C reactive protein and risk of neurological deficits and disability in patients with acute ischemic stroke

Stroke is associated with significant clinical morbidity and mortality. Previous studies have speculated on the role of inflammation in acute ischemic stroke and cardiovascular disorders. Here, we retrospectively assessed the relationship between high sensitivity C reactive protein (hsCRP) levels at stroke onset and neurological and functional morbidity, using different scales like the Barthel Index (BI) for activities of daily living, National Institutes of Health Stroke Scale (NIHSS) for stroke severity, and modified Rankin Scale (mRS) for neurologic disability.
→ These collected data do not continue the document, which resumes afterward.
(* ===== verification/Kernel.v ===== *)
(** * The kernel world the driver runs in

    Objects allocated with [kzalloc] live in a typed heap and byte buffers
    ([vmalloc_user], the planes of video buffers) in the byte memory of the
    prelude; a dangling or mistyped pointer faults. The clock and the outcome
    of each allocation come from the environment. *)

From S2P Require Import Prelude Types.

(** [ktime n]: the [n]-th reading of [CLOCK_MONOTONIC], in nanoseconds;
    [kalloc n]: whether the [n]-th allocation succeeds; [dma_export n],
    [dma_fd n]: the error (negative) of [dma_buf_export] and the descriptor or
    error of [dma_buf_fd] at the [n]-th attempt. *)
Class KernelEnv := {
  ktime : nat -> Z;
  kalloc : nat -> bool;
  dma_export : nat -> Z;
  dma_fd : nat -> Z
}.

(** [CLOCK_MONOTONIC] never goes backwards and has left zero by the time a
    module is loaded. *)
Class ClockLaws `{KernelEnv} := {
  ktime_pos : forall n, 0 < ktime n < 18446744073709551616;
  ktime_mono : forall n m, (n <= m)%nat -> ktime n <= ktime m
}.

(** The registered operation tables: static structures, so a pointer to one is
    its name. *)
Inductive ops_ref := fixture_ops | synthetic_ops | vcam_ops.

#[export] Instance ops_ref_eq_dec : EqDecision ops_ref.
Proof. solve_decision. Defined.

(** [struct vpipe_source]; [priv] points into the heap. *)
Record vpipe_source := Source {
  backend_id : Z;
  ops : option ops_ref;
  priv : option positive;
  s_seq : Z;
  name : string
}.

(** [struct vpipe_synthetic_priv], [kmod/vpipe-synthetic.c]. *)
Record vpipe_synthetic_priv := SynthPriv {
  sy_pattern_offset : Z; sy_frames_produced : Z; sy_drop_every_n : Z
}.

(** [struct vcam_fb] and [struct vpipe_vcam_priv], [kmod/vpipe-vcam.c]. *)
Record vcam_fb := VcamFb { fb_refcount : Z; fb_vaddr : option positive; fb_size : Z }.

Record vpipe_vcam_priv := VcamPriv {
  vc_fb : option positive;
  vc_pattern_offset : Z;
  vc_frames_produced : Z;
  vc_drop_every_n : Z;
  vc_base_ts_ns : Z;
  vc_frame_interval_ns : Z
}.

Inductive kobj :=
  | OSource (s : vpipe_source)
  | OSynth (p : vpipe_synthetic_priv)
  | OVcam (p : vpipe_vcam_priv)
  | OFb (fb : vcam_fb)
  | ODmabuf (fb : positive).   (** a live [struct dma_buf] whose [priv] is the buffer *)

#[export] Instance vpipe_source_eq_dec : EqDecision vpipe_source.
Proof. solve_decision. Defined.
#[export] Instance vpipe_synthetic_priv_eq_dec : EqDecision vpipe_synthetic_priv.
Proof. solve_decision. Defined.
#[export] Instance vcam_fb_eq_dec : EqDecision vcam_fb.
Proof. solve_decision. Defined.
#[export] Instance vpipe_vcam_priv_eq_dec : EqDecision vpipe_vcam_priv.
Proof. solve_decision. Defined.
#[export] Instance kobj_eq_dec : EqDecision kobj.
Proof. solve_decision. Defined.

Record kworld := KWorld {
  kmem : mem;
  kheap : gmap positive kobj;
  knext : positive;              (** the next fresh address *)
  kclock : nat;                  (** clock readings so far *)
  kallocs : nat;                 (** allocations tried so far *)
  backend_ops : list (option ops_ref);   (** [vpipe_backend_ops] *)
  backend_name : list (option string);   (** [vpipe_backend_name] *)
  synthetic_drop_every : Z;      (** module parameters *)
  vcam_fps : Z;
  vcam_drop_every : Z
}.

Definition set_kmem (m : mem) (w : kworld) : kworld :=
  KWorld m (kheap w) (knext w) (kclock w) (kallocs w) (backend_ops w)
    (backend_name w) (synthetic_drop_every w) (vcam_fps w) (vcam_drop_every w).
Definition set_kheap (h : gmap positive kobj) (w : kworld) : kworld :=
  KWorld (kmem w) h (knext w) (kclock w) (kallocs w) (backend_ops w)
    (backend_name w) (synthetic_drop_every w) (vcam_fps w) (vcam_drop_every w).
Definition set_backends (o : list (option ops_ref)) (n : list (option string))
    (w : kworld) : kworld :=
  KWorld (kmem w) (kheap w) (knext w) (kclock w) (kallocs w) o n
    (synthetic_drop_every w) (vcam_fps w) (vcam_drop_every w).

(** Counts one allocation attempt, and takes a fresh address when it succeeds. *)
Definition tick_alloc (ok : bool) (w : kworld) : kworld :=
  KWorld (kmem w) (kheap w) (if ok then Pos.succ (knext w) else knext w) (kclock w)
    (S (kallocs w)) (backend_ops w) (backend_name w) (synthetic_drop_every w)
    (vcam_fps w) (vcam_drop_every w).
Definition tick_clock (w : kworld) : kworld :=
  KWorld (kmem w) (kheap w) (knext w) (S (kclock w)) (kallocs w) (backend_ops w)
    (backend_name w) (synthetic_drop_every w) (vcam_fps w) (vcam_drop_every w).

Section Kernel.
Context `{KernelEnv}.

Definition ktime_get_ns : F kworld Z :=
  fun w => Some (ktime (kclock w), tick_clock w).

(** [kzalloc], initialised as the caller does right after it. *)
Definition kzalloc (o : kobj) : F kworld (option positive) :=
  fun w =>
    if kalloc (kallocs w)
    then Some (Some (knext w), tick_alloc true (set_kheap (<[knext w := o]> (kheap w)) w))
    else Some (None, tick_alloc false w).

(** [kfree]: freeing [NULL] does nothing, freeing twice faults. *)
Definition kfree (p : option positive) : F kworld unit :=
  fun w =>
    match p with
    | None => Some (tt, w)
    | Some q =>
        match kheap w !! q with
        | Some _ => Some (tt, set_kheap (delete q (kheap w)) w)
        | None => None
        end
    end.

(** [vmalloc_user]: zeroed bytes. *)
Definition vmalloc_user (size : Z) : F kworld (option positive) :=
  fun w =>
    if kalloc (kallocs w)
    then Some (Some (knext w),
               tick_alloc true
                 (set_kmem (<[knext w := replicate (Z.to_nat size) 0]> (kmem w)) w))
    else Some (None, tick_alloc false w).

Definition vfree (b : option positive) : F kworld unit :=
  fun w =>
    match b with
    | None => Some (tt, w)
    | Some blk =>
        match kmem w !! blk with
        | Some _ => Some (tt, set_kmem (delete blk (kmem w)) w)
        | None => None
        end
    end.

(** Typed access to heap objects. *)
Definition get_source (p : positive) : F kworld vpipe_source :=
  fun w => match kheap w !! p with Some (OSource s) => Some (s, w) | _ => None end.
Definition get_synth (p : positive) : F kworld vpipe_synthetic_priv :=
  fun w => match kheap w !! p with Some (OSynth s) => Some (s, w) | _ => None end.
Definition get_vcam (p : positive) : F kworld vpipe_vcam_priv :=
  fun w => match kheap w !! p with Some (OVcam s) => Some (s, w) | _ => None end.
Definition get_fb (p : positive) : F kworld vcam_fb :=
  fun w => match kheap w !! p with Some (OFb s) => Some (s, w) | _ => None end.

(** Overwrites an allocated object. *)
Definition put_obj (p : positive) (o : kobj) : F kworld unit :=
  fun w =>
    match kheap w !! p with
    | Some _ => Some (tt, set_kheap (<[p := o]> (kheap w)) w)
    | None => None
    end.

(** Runs a memory operation on the byte memory. *)
Definition on_mem (f : mem -> option mem) : F kworld unit :=
  fun w => match f (kmem w) with Some m => Some (tt, set_kmem m w) | None => None end.

End Kernel.

(** ** Worlds over time *)

(** A plane that can hold [h] rows of [st] bytes, [w] of them pixels. *)
Definition fits (m : mem) (d : ptr) (w h st : Z) : Prop :=
  0 <= w <= st /\ 0 <= h /\ h * st <= INT_MAX /\
  0 <= p_off d /\ p_off d + h * st <= blen m (p_blk d).

(** Addresses at or above [n] are free. *)
Definition fresh_maps (h : gmap positive kobj) (m : mem) (n : positive) : Prop :=
  (forall k, is_Some (h !! k) -> (k < n)%positive) /\
  (forall k, is_Some (m !! k) -> (k < n)%positive).

Definition fresh_above (w : kworld) : Prop := fresh_maps (kheap w) (kmem w) (knext w).

(** What every operation of a source leaves alone: time does not run
    backwards, the registry is constant and the blocks [D] of others keep
    their size. *)
Record keeps (D : gset positive) (w w' : kworld) : Prop := Keeps {
  kp_clock : (kclock w <= kclock w')%nat;
  kp_ops : backend_ops w' = backend_ops w;
  kp_name : backend_name w' = backend_name w;
  kp_blen : forall b, b ∈ D -> blen (kmem w') b = blen (kmem w) b
}.

#[export] Instance keeps_preorder D : PreOrder (keeps D).
Proof.
  split; [by split|]. intros x y z [C1 O1 N1 B1] [C2 O2 N2 B2].
  split; [lia|congruence|congruence|]. intros b Hb. by rewrite B2, B1.
Qed.

(** A concrete environment for the witnesses: the clock advances by 1000 ns at
    each reading and no allocation fails. *)
Definition env_ok : KernelEnv :=
  Build_KernelEnv (fun n => 1000 + 1000 * Z.min (Z.of_nat n) 1000000000000) (fun _ => true)
    (fun _ => 0) (fun n => 3 + Z.of_nat n).

Lemma env_ok_laws : @ClockLaws env_ok.
Proof. split; cbn; lia. Defined.
(* ===== verification/Source.v ===== *)
(** * The source layer: [kmod/vpipe-source.c]

    The backend registry and the wrappers that dispatch to a backend's
    operation table. A table is a record of optional functions, as
    [struct vpipe_source_ops]; the wrappers are proved against the contract
    [SourceContract], which the backends of [Backends.v] discharge. *)

From S2P Require Import Prelude Types Kernel.

(** ** The operation tables *)

(** What the operations see of [struct vpipe_ctx] and [struct vpipe_buffer]:
    the OUTPUT queue data, and the result of [vb2_plane_vaddr] on plane 0. *)
Record vpipe_source_ops := SourceOps {
  op_start : option (positive -> option vpipe_q_data -> F kworld Z);
  op_stop : option (positive -> F kworld unit);
  op_reset : option (positive -> F kworld Z);
  op_next_frame : option (positive -> option ptr -> vpipe_frame_desc ->
                          F kworld (Z * vpipe_frame_desc));
  op_export_dmabuf : option (positive -> F kworld Z)
}.

(** Dereferencing a pointer to a static table. *)
Class OpsTable := ops_of : ops_ref -> vpipe_source_ops.

(** ** Field updates *)

Definition with_seq (n : Z) (s : vpipe_source) : vpipe_source :=
  Source (backend_id s) (ops s) (priv s) n (name s).
Definition with_priv (q : option positive) (s : vpipe_source) : vpipe_source :=
  Source (backend_id s) (ops s) q (s_seq s) (name s).

Definition desc_zero (w h st : Z) : vpipe_frame_desc := FrameDesc 0 0 0 0 0 w h st.
Definition with_timestamp (t : Z) (d : vpipe_frame_desc) : vpipe_frame_desc :=
  FrameDesc t (d_sequence d) (d_backend_id d) (d_byteused d) (d_flags d)
    (d_width d) (d_height d) (d_stride d).
Definition with_stamp (b n : Z) (d : vpipe_frame_desc) : vpipe_frame_desc :=
  FrameDesc (d_source_timestamp_ns d) n b (d_byteused d) (d_flags d)
    (d_width d) (d_height d) (d_stride d).
Definition with_dropped (d : vpipe_frame_desc) : vpipe_frame_desc :=
  FrameDesc (d_source_timestamp_ns d) (d_sequence d) (d_backend_id d) (d_byteused d)
    (Z.lor (d_flags d) VPIPE_FRAME_FLAG_DROPPED) (d_width d) (d_height d) (d_stride d).
Definition with_byteused (n : Z) (d : vpipe_frame_desc) : vpipe_frame_desc :=
  FrameDesc (d_source_timestamp_ns d) (d_sequence d) (d_backend_id d) n (d_flags d)
    (d_width d) (d_height d) (d_stride d).

(** ** The code *)

Definition vpipe_backend_id_valid (id : Z) : bool :=
  (VPIPE_BACKEND_NONE <? id) && (id <? VPIPE_BACKEND_MAX).

(** A pointer returned through [ERR_PTR]: a value or an error code. *)
Inductive ptr_or_err := GoodPtr (p : positive) | ErrPtr (err : Z).

Section Wrappers.
Context `{KernelEnv} `{OpsTable}.

Definition vpipe_source_register (id : Z) (o : option ops_ref) (nm : option string)
    : F kworld Z :=
  fun w =>
    match o with
    | None => Some (- EINVAL, w)
    | Some r =>
        match op_next_frame (ops_of r) with
        | None => Some (- EINVAL, w)
        | Some _ =>
            if negb (vpipe_backend_id_valid id) then Some (- EINVAL, w)
            else
              match backend_ops w !! Z.to_nat id with
              | None => None
              | Some (Some _) => Some (- EBUSY, w)
              | Some None =>
                  Some (0, set_backends
                             (<[Z.to_nat id := Some r]> (backend_ops w))
                             (<[Z.to_nat id := Some (default "unnamed"%string nm)]>
                                (backend_name w)) w)
              end
        end
    end.

Definition vpipe_source_create (id : Z) : F kworld ptr_or_err :=
  fun w =>
    if negb (vpipe_backend_id_valid id) then Some (ErrPtr (- EINVAL), w)
    else
      match backend_ops w !! Z.to_nat id, backend_name w !! Z.to_nat id with
      | Some None, _ => Some (ErrPtr (- ENODEV), w)
      | Some (Some r), Some n =>
          (p <- kzalloc (OSource (Source id (Some r) None 0 (default "" n)));;
           match p with
           | None => fret (ErrPtr (- ENOMEM))
           | Some q => fret (GoodPtr q)
           end) w
      | _, _ => None
      end.

Definition vpipe_source_stop (src : option positive) : F kworld unit :=
  match src with
  | None => fret tt
  | Some p =>
      s <- get_source p;;
      match ops s with
      | None => fret tt
      | Some r =>
          match op_stop (ops_of r) with
          | Some stop => stop p
          | None => fret tt
          end
      end
  end.

Definition vpipe_source_destroy (src : option positive) : F kworld unit :=
  match src with
  | None => fret tt
  | Some p =>
      s <- get_source p;;
      match ops s with
      | Some r =>
          match op_stop (ops_of r) with
          | Some stop => stop p
          | None => fret tt
          end
      | None => fret tt
      end;;
      kfree (Some p)
  end.
Lemma backend_id_cases id :
  vpipe_backend_id_valid id = true -> id = 1 \/ id = 2 \/ id = 3.
Proof. unfold vpipe_backend_id_valid, VPIPE_BACKEND_NONE, VPIPE_BACKEND_MAX. lia. Qed.

Lemma source_create_ok `{KernelEnv} id w :
  registry_ready w -> fresh_above w -> vpipe_backend_id_valid id = true ->
  exists r w', vpipe_source_create id w = Some (r, w') /\
    match r with
    | GoodPtr p => p = knext w /\
        src_owned p (Source id (Some (ops_for id)) None 0 (name_for id))
          (kheap w) (dom (kmem w)) w' /\ kmem w' = kmem w
    | ErrPtr e => e = - ENOMEM /\ kheap w' = kheap w /\ kmem w' = kmem w
    end.
Proof.
  intros [Ho Hn] Hf Hid. unfold vpipe_source_create. rewrite Hid, Ho, Hn. cbn [negb].
  pose proof (fresh_heap_None _ _ _ Hf) as Hx.
  destruct (backend_id_cases id Hid) as [->|[->| ->]]; cbn -[fbind kzalloc];
    unfold fbind, kzalloc; (destruct (kalloc (kallocs w));
      [do 2 eexists; split; [reflexivity|]; split; [done|]; split; [|done];
       eapply own_idle; try done; unfold fresh_above; kcbn;
       by apply fresh_heap_alloc
      |do 2 eexists; split; [reflexivity|]; done]).
Qed.
(* ===== verification/Lifecycle.v ===== *)
(** * Sources from registration to destruction

    Theorems about whole source histories: registration, creation, numbering
    of frames, the drop cadence of each backend, the exported frame buffer, and
    that every allocation is given back. The operations are those of
    [kmod/vpipe-source.c] and of the three backends. *)

From S2P Require Import Prelude Types Cv Kernel Source Backends.

(** ** Registration *)

(** The three calls [vpipe_init] makes, in its order. *)
Definition register_backends `{KernelEnv} : F kworld (Z * Z * Z) :=
  a <- vpipe_source_fixture_register;;
  b <- vpipe_source_synthetic_register;;
  c <- vpipe_source_vcam_register;;
  fret (a, b, c).

(** A world right after the module is loaded, with given parameters. *)
Definition world0 (drop fps vdrop : Z) : kworld :=
  KWorld ∅ ∅ 1 0 0 (replicate 4 None) (replicate 4 None) drop fps vdrop.

(** on an empty registry the three registrations of module initialisation
    succeed and fill exactly the ids 1 to 3; from then on no id can be
    registered again ([-EBUSY]) and an id outside 1..3 is refused
    ([-EINVAL]), both without effect. *)
Theorem registration_spec `{KernelEnv} w
    (Hops : backend_ops w = replicate 4 None) (Hnames : backend_name w = replicate 4 None) :
  exists w',
    register_backends w = Some ((0, 0, 0), w') /\ registry_ready w' /\
    kheap w' = kheap w /\
    forall id r nm,
      vpipe_source_register id (Some r) nm w' =
        Some (if vpipe_backend_id_valid id then - EBUSY else - EINVAL, w').
Proof.
  destruct w as [km kh kn kc ka bo bn sd vf vd]. cbn in *. subst.
  eexists. split; [reflexivity|]. split; [done|]. split; [done|].
  intros id r nm. unfold vpipe_source_register.
  destruct r; cbn [ops_of vpipe_ops_table op_next_frame];
    (destruct (vpipe_backend_id_valid id) eqn:E; [|done]);
    by destruct (backend_id_cases id E) as [->|[->| ->]].
Qed.

Lemma registration_spec_witness :
  exists w', @register_backends env_ok (world0 0 30 0) = Some ((0, 0, 0), w') /\
    registry_ready w'.
Proof.
  destruct (@registration_spec env_ok (world0 0 30 0) eq_refl eq_refl)
    as (w' & H1 & H2 & _).
  exists w'. split; [exact H1|exact H2].
Defined.

(** [vpipe_source_create] refuses ids outside the registry with
    [-EINVAL], reports [-ENOMEM] when the allocation fails, both without
    leaving anything allocated, and otherwise returns a fresh idle source of
    the requested backend, numbered from 0. *)
Theorem source_create_spec `{KernelEnv} id w
    (Hreg : registry_ready w) (Hfresh : fresh_above w) :
  if vpipe_backend_id_valid id
  then exists r w', vpipe_source_create id w = Some (r, w') /\ kmem w' = kmem w /\
       match r with
       | ErrPtr e => e = - ENOMEM /\ kheap w' = kheap w
       | GoodPtr p =>
           kheap w !! p = None /\
           kheap w' = <[p := OSource (Source id (Some (ops_for id)) None 0 (name_for id))]>
                        (kheap w)
       end
  else vpipe_source_create id w = Some (ErrPtr (- EINVAL), w).
Proof.
  destruct (vpipe_backend_id_valid id) eqn:Hid.
  - destruct (source_create_ok id w Hreg Hfresh Hid) as (r & w' & Hrun & Hr).
    exists r, w'. split; [done|]. destruct r as [p|e]; [|naive_solver].
    destruct Hr as (_ & Ho & Hm). split; [done|].
    destruct (src_owned_idle _ _ _ _ _ Ho eq_refl) as (H1 & H2 & _). done.
  - unfold vpipe_source_create. by rewrite Hid.
Qed.

Definition world_ready (drop fps vdrop : Z) : kworld :=
  KWorld ∅ ∅ 1 0 0
    [None; Some fixture_ops; Some synthetic_ops; Some vcam_ops]
    [None; Some "fixture"; Some "synthetic"; Some "vcam-derived"]%string drop fps vdrop.

Lemma world_ready_fresh drop fps vdrop : fresh_above (world_ready drop fps vdrop).
Proof. split; intros k []; set_solver. Defined.

Lemma source_create_spec_witness :
  exists w', @vpipe_source_create env_ok 3 (world_ready 0 30 0) = Some (GoodPtr 1, w') /\
    kmem w' = ∅.
Proof.
  destruct (@source_create_spec env_ok 3 (world_ready 0 30 0) (conj eq_refl eq_refl)
              (world_ready_fresh 0 30 0)) as (r & w' & H1 & H2 & _).
  exists w'. split; [|exact H2]. rewrite H1. vm_compute in H1. injection H1 as <- _.
  reflexivity.
Defined.

(** ** Frames *)

(** [vpipe_source_next_frame], for a source of any backend in any state
    and any legal target plane, never faults and keeps the geometry of the
    descriptor; on success it stamps the backend id, a non-zero timestamp and
    the current sequence number, which it then increments; when the backend
    refuses, the source is unchanged. *)
Theorem next_frame_stamps `{K : KernelEnv} `{L : !ClockLaws} p s hb D w vaddr d
    (Ho : src_owned p s hb D w)
    (Hpl : src_plane_ok p w D vaddr (desc_zero (d_width d) (d_height d) (d_stride d))) :
  exists ret d' w' s',
    vpipe_source_next_frame (Some p) (Some vaddr) d w = Some ((ret, d'), w') /\
    src_owned p s' hb D w' /\ stamped s ret d d' s'.
Proof.
  destruct (@source_next_frame_ok K _ vpipe_source_contract L p s hb D w vaddr d Ho Hpl)
    as (ret & d' & w' & s' & H1 & H2 & H3 & _).
  exists ret, d', w', s'. done.
Qed.

(** An idle fixture source beside one 4-byte plane. *)
Definition fixture_world : kworld :=
  KWorld {[7%positive := [1; 2; 3; 4]]}
    {[1%positive := OSource (Source 1 (Some fixture_ops) None 41 "fixture")]}
    8 0 0 [] [] 0 30 0.

Lemma fixture_world_owned :
  src_owned 1 (Source 1 (Some fixture_ops) None 41 "fixture") ∅ {[7%positive]} fixture_world.
Proof.
  eapply own_idle; try done.
  - split; intros k [x Hk]; cbn in Hk; apply lookup_singleton_Some in Hk as [<- _]; cbn; lia.
Defined.

Lemma next_frame_stamps_witness :
  exists ret d' w' s',
    @vpipe_source_next_frame env_ok (@vpipe_ops_table env_ok) (Some 1%positive) (Some (Some (Ptr 7 0)))
      (desc_zero 2 2 2) fixture_world = Some ((ret, d'), w') /\
    stamped (Source 1 (Some fixture_ops) None 41 "fixture") ret (desc_zero 2 2 2) d' s' /\
    ret = 0 /\ d_sequence d' = 41.
Proof.
  destruct (@next_frame_stamps env_ok env_ok_laws 1%positive _ _ _ fixture_world
    (Some (Ptr 7 0)) (desc_zero 2 2 2) fixture_world_owned) as (ret & d' & w' & s' & H1 & _ & H3).
  { split; [cbn; lia|]. split; [cbn; lia|]. split; [cbn; unfold INT_MAX; lia|].
    split; [vm_compute; intuition congruence|left; set_solver]. }
  exists ret, d', w', s'. split; [exact H1|]. split; [exact H3|].
  vm_compute in H1. injection H1 as <- <- _. split; reflexivity.
Defined.

(** [n] frames produced into the same plane. *)
Fixpoint next_frames `{KernelEnv} (n : nat) (p : positive) (vaddr : option ptr)
    (d : vpipe_frame_desc) : F kworld (list (Z * vpipe_frame_desc)) :=
  match n with
  | O => fret []
  | S n' =>
      r <- vpipe_source_next_frame (Some p) (Some vaddr) d;;
      rs <- next_frames n' p vaddr d;;
      fret (r :: rs)
  end.

(** Sequence numbers of the frames that succeeded. *)
Definition ok_seqs (rs : list (Z * vpipe_frame_desc)) : list Z :=
  omap (fun r => if ztrue r.1 then None else Some (d_sequence r.2)) rs.

(** [n] numbers from [a], wrapping at 32 bits. *)
Definition seqs_from (a : Z) (n : nat) : list Z :=
  (fun i => u32 (a + i)) <$> seqZ 0 (Z.of_nat n).

Lemma seqs_from_S a n :
  in_u32 a -> seqs_from a (S n) = a :: seqs_from (u32 (a + 1)) n.
Proof.
  intros Ha. unfold seqs_from. rewrite seqZ_cons by lia. cbn [fmap list_fmap].
  rewrite Z.add_0_r, u32_small by done. f_equal.
  replace (Z.pred (Z.of_nat (S n))) with (Z.of_nat n) by lia.
  apply list_eq. intros i. rewrite !list_lookup_fmap.
  destruct (decide (i < n)%nat).
  - rewrite !lookup_seqZ_lt by lia. cbn. f_equal. unfold u32.
    rewrite Zplus_mod_idemp_l. f_equal. lia.
  - rewrite !lookup_seqZ_ge by lia. done.
Qed.

Section Frames.
Context `{K : KernelEnv} `{L : !ClockLaws}.
(* ===== verification/Pipeline.v ===== *)
(** * The driver under its framework

    The callbacks of [kmod/vpipe-m2m.c] as events in any order the frameworks
    allow, an invariant that every event preserves, and what follows from it:
    no event faults, every processed frame is published exactly once, and the
    timestamps of a published entry are ordered. *)

From S2P Require Import Prelude Types Cv Meta Kernel Source Backends M2m M2mSpec.

(** ** Events *)

Inductive event :=
  | EvSFmt (t : buf_type) (pix : v4l2_pix_format)   (** [VIDIOC_S_FMT] *)
  | EvCtrl (id val : Z)                             (** [VIDIOC_S_CTRL] *)
  | EvPrepare (b : positive)                        (** [VIDIOC_QBUF], first half *)
  | EvQueue (b : positive)                          (** the buffer reaches the driver *)
  | EvRun                                           (** the job runs *)
  | EvFinish (b : positive)                         (** [VIDIOC_DQBUF] *)
  | EvStart (t : buf_type)                          (** [VIDIOC_STREAMON] *)
  | EvStop (t : buf_type)                           (** [VIDIOC_STREAMOFF] *)
  | EvBackend (id : Z).                             (** [VPIPE_IOC_SET_BACKEND] *)

Section Events.
Context `{KernelEnv} `{OpsTable} `{M2mFramework} `{DriverEnv}.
We hypothesized that higher hsCRP levels would be significantly associated with the severity of acute ischemic stroke reflected in terms of the above scales. We performed univariate analysis on data from 576 subjects and found that participants with serum hsCRP concentration > 3 mg/L exhibited higher NIHSS score, higher mRS, and lower BI. We also found that subjects with higher hsCRP had significantly increased duration of hospital stay. Logistic binomial regression did not detect statistically increased odds of more severe stroke with higher hsCRP levels. However, our model did suggest increased odds of higher disability with prior history of stroke and in males. In conclusion, higher hsCRP levels in the context of acute ischemic stroke were exhibited in subjects with significant neurological deficits (higher NIHSS scores) and greater disability at onset of stroke (higher mRS scores and BIs). However, these findings did not appear to be causal or increase the odds ratio in our multiple logistic regression model.